The day after The Kiss, I was scheduled to go to the dentist in the morning while the kids were at school, and I took the kids to Target that afternoon, and got my Starbucks fix there. I spent $200 at Target on clothes and household supplies I didn’t really need — $200 to avoid stopping at Rafe’s Starbucks. I was in bittersweet agony – I had no idea what I wanted to do, or even what I should do.

But by the next morning, I couldn’t bear it. Rafe caught my eye the moment I walked through the door, and I felt my face heat up. He smiled, and smirked at my discomfort, although I might have imagined that.

I ordered from the cashier, but I could tell Rafe was already making my drink. I saw him writing on the cup. When I took it from him, I was careful not to look at him; I politely thanked him. But my voice caught, and it sounded sort of like, “Thwack-UH-phew.” I blinked and closed my eyes, mortified AGAIN as I headed toward the exit. I should not have closed my eyes.

“RONNY!”

At the sound of my name, I jumped slightly and squeezed my hot drink. The top popped off and the steaming latte dribbled all over my hand.

“OH MY GOD!” screamed my ancient neighbor Phyllis, who had startled me to begin with. “ARE YOU OKAY? SOMEONE GET SOME ICE!”

“Phyllis, please, I’m fine,” I said, shaking the liquid off of my hand. “I just need a napkin or something, I think I-”

“Here you go,” said Rafe, appearing out of nowhere and presenting me with a cold white cloth and a cup of ice. “Do you need a new coffee?”

“Of course she does!” Phyllis said. “Obviously that top wasn’t on right! Are you sure you’re okay, honey?”

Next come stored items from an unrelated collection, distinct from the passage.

(** * mslookup: searching embedded spectra against a FAISS index

    A shallow embedding of [src/DLEAMSE/search_vectors_against_index.py].

    The Python module is a thin layer over three libraries: [faiss] (index
    construction, search and persistence), [numpy] (arrays) and [h5py]
    (HDF5 containers).  The functions of the module itself are embedded
    below, each under the name it has in the source:

    - [__init__], [create_index],
      [make_faiss_index],
      [write_faiss_index]              (class [Faiss_write_index])
    - [read_faiss_index],
      [load_embedded_spectra_vector],
      [search_index],
      [write_search_results],
      [execute_faiss_index_search]     (class [Faiss_Index_Search])

    Library calls are modelled where the module fixes their meaning (the
    dataset names handed to [h5py], the [** 0.5] applied to the distance
    array) and are taken as parameters where it does not ([np.load],
    [np.loadtxt], [index.search], [faiss.write_index], [faiss.read_index] and
    the transfers between CPU and GPU).  Calls to [print] write to standard
    output only and are left out.

    The specification also describes the exact nearest-neighbour index that
    the module obtains from [faiss.IndexFlatL2]; module [FlatIndex] models it
    from the specification's text. *)

From Stdlib Require Import ZArith String Ascii Bool Lia.
From Stdlib Require Import Floats.SpecFloat.
From stdpp Require Import gmap strings list fin_maps sorting.

Local Open Scope string_scope.
Local Open Scope Z_scope.
(** * Verification of the bitchat mesh node kernel (Go sources)

    Shallow embedding of the parts of the Go code base that the
    specification talks about: the binary codec ([internal/protocol/binary.go]),
    message padding, the retry scheduler ([internal/service]), the Linux
    fragmenter, the mesh router, the ingress pipeline and [SendMessage] of
    [BluetoothMeshService], and the peer key registration of
    [EncryptionService].

    Conventions.
    - A Go [byte] is a [Z] in [0, 256); a conversion [byte(n)] is [n mod 256].
    - A Go [[]byte] is a [list Z].  Go's nil and empty slices both denote the
      empty byte sequence (the code and its tests compare them with
      [bytes.Equal]), so both are [[]].
    - Durations and instants are [Z] nanoseconds. *)

From Stdlib Require Import ZArith Lia.
From stdpp Require Import base list gmap strings.

Open Scope Z_scope.

(* ------------------------------------------------------------------ *)
(** ** Bytes *)

Definition byte_ok (b : Z) : Prop := 0 <= b < 256.

Definition bytes_ok (l : list Z) : Prop := Forall byte_ok l.

(** Go's [byte(n)] conversion. *)
Definition to_byte (n : Z) : Z := n mod 256.

(** Big-endian encoding of [v] on [n] bytes, as [binary.Write] with
    [binary.BigEndian] does for [uint32] ([n = 4]) and [uint64] ([n = 8]). *)
Fixpoint be_bytes (n : nat) (v : Z) : list Z :=
  match n with
  | O => []
  | S k => be_bytes k (v / 256) ++ [v mod 256]
  end.

(** Big-endian decoding, as [binary.Read] with [binary.BigEndian]. *)
Definition be_value (l : list Z) : Z :=
  fold_left (fun acc b => acc * 256 + b) l 0.

(* ------------------------------------------------------------------ *)
(** ** Packets ([internal/protocol/types.go]) *)

(** [MessageType] constants. *)
Definition MessageTypeAnnounce : Z := 1.
Definition MessageTypeKeyExchange : Z := 2.
Definition MessageTypeLeave : Z := 3.
Definition MessageTypeMessage : Z := 4.
Definition MessageTypeFragmentStart : Z := 5.
Definition MessageTypeFragmentContinue : Z := 6.
Definition MessageTypeFragmentEnd : Z := 7.
Definition MessageTypeDeliveryAck : Z := 10.
Definition MessageTypeReadReceipt : Z := 12.

Definition BroadcastRecipient : list Z := repeat 255 8.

“I’m fine!” I snapped. I saw Rafe smirk again and turn away. I focused on Phyllis, who looked like I had just thrown the rest of the latte on her feet. “I’m sorry, Phyllis. It’s just a little spill. No need for more coffee. Sorry, sorry, I just am in a hurry. Call me! I’ve got to go.”

“Oh, sure!” Phyllis said, a little chastened. “You take care of yourself.” I could hear her complaining about the situation as I rushed out the door.

I waited until I was settled in my car, air conditioning blasting, to look at the cup.

Rafe had scrawled Iris Johanson noon.

Iris Johansen? The mystery writer? With her name spelled wrong? Well, my life as of late was certainly a mystery. But this seemed weird from a guy who told me he didn’t read that much. Why would he choose her? I grabbed my phone and Googled her name, and up popped her latest novel.

It was entitled Eve.

I immediately looked at my watch.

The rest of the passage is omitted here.